Es war ein blanker Morgentisch gedeckt, wie es zu den hellen Herzen und der Welt voll Licht paßte, und als Maria Reh – schon fix und fertig – endlich den Vorhang zur Seite zog, flogen ihr die sehnsüchtigen Augen des Jungen ans Herz. »Na, da ist sie ja!« jubelte das Zinzilein, und Jockele wurde ganz stolz, weil sie seine Schwärmerei gemerkt hatte und doch in der Ordnung zu finden schien. Man plätscherte noch eine Viertelstunde in Lachen und Sonne, dann segelten die beiden auf ihrem glückhaften Schiffe davon.
Jakobus war nach dem Erlebnisse vom Abend zuvor wie verwandelt, gestern war er ein Malschüler gewesen, heute war er ein glückseliger Page.
Maria Reh ließ sich seine scheue Liebe gefallen und hätte nicht das geringste einzuwenden gehabt, wenn sie etwas weniger ungefährlich gewesen wäre. Sie war nun auch viel sanfter zu ihm; denn sie sah, der Junge war ganz von sich, und diese erste Jugendschwärmerei fiel über sie wie der Duft einer Blume, die ohne Gift ist.
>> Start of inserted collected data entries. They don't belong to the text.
(** Below 2^19 rounding moves a positive number by at most 1. *)
Lemma binary64_small (x : Q) :
  (0 < x)%Q -> (x <= 524288)%Q -> (0 <= binary64 x)%Q /\ (binary64 x <= x + 1)%Q.
Proof.
  intros Hx Hle. unfold binary64.
  assert (Hne : Qeq_bool x 0 = false).
  { destruct (Qeq_bool x 0) eqn:E; [| done]. apply Qeq_bool_iff in E. lra. }
  assert (Hpos : Qle_bool 0 x = true) by (apply Qle_bool_iff; lra).
  rewrite Hne, Hpos. cbv zeta.
  assert (Habs : (Qabs x == x)%Q) by (apply Qabs_pos; lra).
  assert (Hb : binade (Qabs x) <= 19).
  { rewrite (binade_comp _ _ Habs). change 19 with (Z.log2 524288).
    apply binade_small; [done | | lia]. by change (inject_Z 524288) with 524288%Q. }
  set (u := pow2 (Z.max (binade (Qabs x)) (-1022) - 52)).
  assert (Hu0 : (0 < u)%Q) by apply pow2_pos.
  assert (Hu1 : (u <= 1)%Q) by (apply pow2_le_1; lia).
  set (t := (Qabs x / u)%Q).
  assert (Ht : (t * u == x)%Q).
  { unfold t. rewrite Habs. field. lra. }
  assert (Ht0 : (0 <= t)%Q).
  { unfold t. apply Qle_shift_div_l; [done |]. rewrite Habs. lra. }
  assert (H0 : 0 <= round_even t) by (apply round_even_ge; by change (inject_Z 0) with 0%Q).
  pose proof (round_even_succ t) as H1.
  rewrite Zle_Qle in H0. change (inject_Z 0) with 0%Q in H0.
  split; nra.
Qed.

Lemma binary64_form (x : Q) :
  (0 < x)%Q ->
  exists k : Z,
    (binary64 x == inject_Z k * pow2 (Z.max (binade x) (-1022) - 52))%Q.
Proof.
  intros Hx. unfold binary64.
  assert (Hne : Qeq_bool x 0 = false).
  { destruct (Qeq_bool x 0) eqn:E; [| done]. apply Qeq_bool_iff in E. lra. }
  assert (Hpos : Qle_bool 0 x = true) by (apply Qle_bool_iff; lra).
  rewrite Hne, Hpos. cbv zeta.
  assert (Habs : (Qabs x == x)%Q) by (apply Qabs_pos; lra).
  rewrite (binade_comp _ _ Habs). by eexists.
Qed.
(** [{"headingFont": "Georgia", "bodyFont": "Verdana"}], the guidelines of
    test 3 in [font_suggester.py]. *)
Definition georgia_verdana : BrandGuidelines.t :=
  {| BrandGuidelines.primaryColor := None;
     BrandGuidelines.secondaryColor := None;
     BrandGuidelines.accentColor := None;
     BrandGuidelines.headingFont := Some "Georgia";
     BrandGuidelines.bodyFont := Some "Verdana";
     BrandGuidelines.layoutPreference := None;
     BrandGuidelines.designPrinciples := None |}.

(** A 2 x 2 image of the solid colour (0, 0, 100); its grayscale
    conversion has intensity 11 everywhere. *)
Definition dark_blue : ImageAnalyzer.decoded :=
  {| ImageAnalyzer.img_array_rgb := replicate 2 (replicate 2 (0, 0, 100)%Z);
     ImageAnalyzer.img_array_gray := ImageAnalyzer.uniform 2 2 11;
     ImageAnalyzer.img_base64 := "" |}.

(** A 2 x 2 image of the solid colour (128, 128, 128). *)
Definition mid_gray : ImageAnalyzer.decoded :=
  {| ImageAnalyzer.img_array_rgb := replicate 2 (replicate 2 (128, 128, 128)%Z);
     ImageAnalyzer.img_array_gray := ImageAnalyzer.uniform 2 2 128;
     ImageAnalyzer.img_base64 := "" |}.

(** An analysis record whose mood string joins "neutral" with another
    tag. *)
Definition neutral_muted : Analysis.t :=
  {| Analysis.symmetry := None;
     Analysis.whitespace_percentage := None;
     Analysis.aspect_ratio := None;
     Analysis.golden_ratio_aspect_match := false;
     Analysis.fractal_dimension := None;
     Analysis.entropy := None;
     Analysis.visual_balance_score := None;
     Analysis.typography_inference := Some "unknown";
     Analysis.mood_emotion := Some "neutral, muted";
     Analysis.aesthetic_neural_score := None |}.

(** Two pixels, one above the other: intensities 0 and 1. *)
Definition two_rows : ImageAnalyzer.gray_image := [[0%Z]; [1%Z]].

(** Two pixels side by side: intensities 0 and 1. *)
Definition two_columns : ImageAnalyzer.gray_image := [[0%Z; 1%Z]].

(** An 8 x 8 black image. *)
Definition black_8x8 : ImageAnalyzer.gray_image := ImageAnalyzer.uniform 8 8 0.

(** [{"primaryColor": "#1A73E8", "designPrinciples": ["clean"],
     "invalidKey": 123}] *)
Definition guidelines_file : BrandGuidelineParser.file :=
  BrandGuidelineParser.Content
    (BrandGuidelineParser.JObject
       (<["primaryColor" := BrandGuidelineParser.JString "#1A73E8"]>
          (<["designPrinciples" :=
               BrandGuidelineParser.JArray [BrandGuidelineParser.JString "clean"]]>
             (<["invalidKey" := BrandGuidelineParser.JNumber 123]> ∅)))).

(** The pairing at a position of the catalogue. *)
Definition entry (i : nat) : FontSuggester.pairing :=
  nth i FontSuggester.FONT_PAIRINGS (FontSuggester.P "" "" [] [] 0 0).

(** A stand-in for the float power, to run the code on examples. *)
Definition square_pow (x _ : Q) : Q := x * x.

End Samples.

(** ** Statements about solid-colour images and about aggregated tags *)
Module Stated.
Import ImageAnalyzer.

(** What the specification expects of the metrics of a solid image. *)
Definition solid_metrics (img : gray_image) : Prop :=
  calculate_fractal_dimension img 128 = 0%R
  /\ calculate_image_entropy img = 0%R
  /\ calculate_visual_balance_score img = 1%R
  /\ (symmetry_horizontal img == 1)%Q
  /\ (symmetry_vertical img == 1)%Q.

(** A float in the closed interval from 0 to 1. *)
Definition unit_interval (x : Q) : Prop := (0 <= x /\ x <= 1)%Q.

(** The tags of a comma-separated tag string. *)
Definition tags_of (s : string) : list string := map Py.strip (Py.split "," s).

(** A record's tag string contributes [tag] to the aggregate: the string
    is there, is not empty, is not the sentinel itself, and lists
    [tag]. *)
Definition contributes (sentinel : string) (field : option string)
    (tag : string) : Prop :=
  exists s, field = Some s /\ s <> "" /\ s <> sentinel /\ In tag (tags_of s).

End Stated.
(** * djaodjin-multitier: sites and per-prefix URL resolution

    A shallow embedding of [multitier/models.py] and
    [multitier/urlresolvers.py], followed by the properties of the
    site registry, the domain validators, the route builder and the
    per-prefix reverse tables.

    Strings are Python text restricted to one-byte characters; Python
    dictionaries are [gmap]s, except Django's [MultiValueDict], kept as an
    association list so that insertion order stays visible. *)

From Stdlib Require Import Ascii String.
From stdpp Require Import gmap strings list.

(* ===================================================================== *)
(** * Part I: the program *)
(* ===================================================================== *)

(* --------------------------------------------------------------------- *)
(** ** [multitier/models.py] *)
(* --------------------------------------------------------------------- *)

Module models.

(** Python's [string.whitespace]: space, tab, line feed, carriage return,
    vertical tab, form feed. *)
Definition whitespace : list ascii :=
  [" "; "009"; "010"; "013"; "011"; "012"]%char.

(** [s in value] for a one-character string [s]. *)
Fixpoint contains (s : ascii) (value : string) : bool :=
  match value with
  | EmptyString => false
  | String c rest => Ascii.eqb s c || contains s rest
  end.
Mittags, als sie wieder an dem Hange ruhten, über dem der Wachtelweizen mit den himmelblauen Spitzen seiner Stengel als ein sonnenstiller See blühte, strich Maria mit ihrer Hand über sein Gesicht; da lehnte er den Kopf an die Erde und ließ ihre Stirn so über sich kommen und sah seinem Glücke tief in die Augen. Dann sagte er: »Ich bin sehr froh, daß Sie so lieb zu mir sind!«
»Sind das Zinzilein und Fräulein Veronika nie so gewesen?« fragte sie aus ihrem wissenden Herzen heraus.
»Aber das ist doch etwas ganz anderes, Fräulein Maria!« Und er erfaßte ihre Hand und legte sie über seine Augen.
Weiter geschah auf diesem langen, langen Frühlingsgange nichts, aber als sie in der Dämmerung nach Hause kamen, waren sie beide ganz still geworden, und Maria sagte sehr weich und mitleidvoll zu ihm: »Auf morgen – nicht wahr?«
Da küßte ihr der Junge die Hand und ging mit gefährlich feuchten Augen von dannen.
Sie sahen sich nun an jedem Tage. Jockele saß neben ihr im Walde und zeichnete, was sie ihm aufgab. Des Morgens suchte er sie stets mit scheuer Freude; denn vor Nacht war sie immer in so königlichen Bildern um ihn, und dann ließ er sich von ihren sachten Händen in den Schlaf streicheln.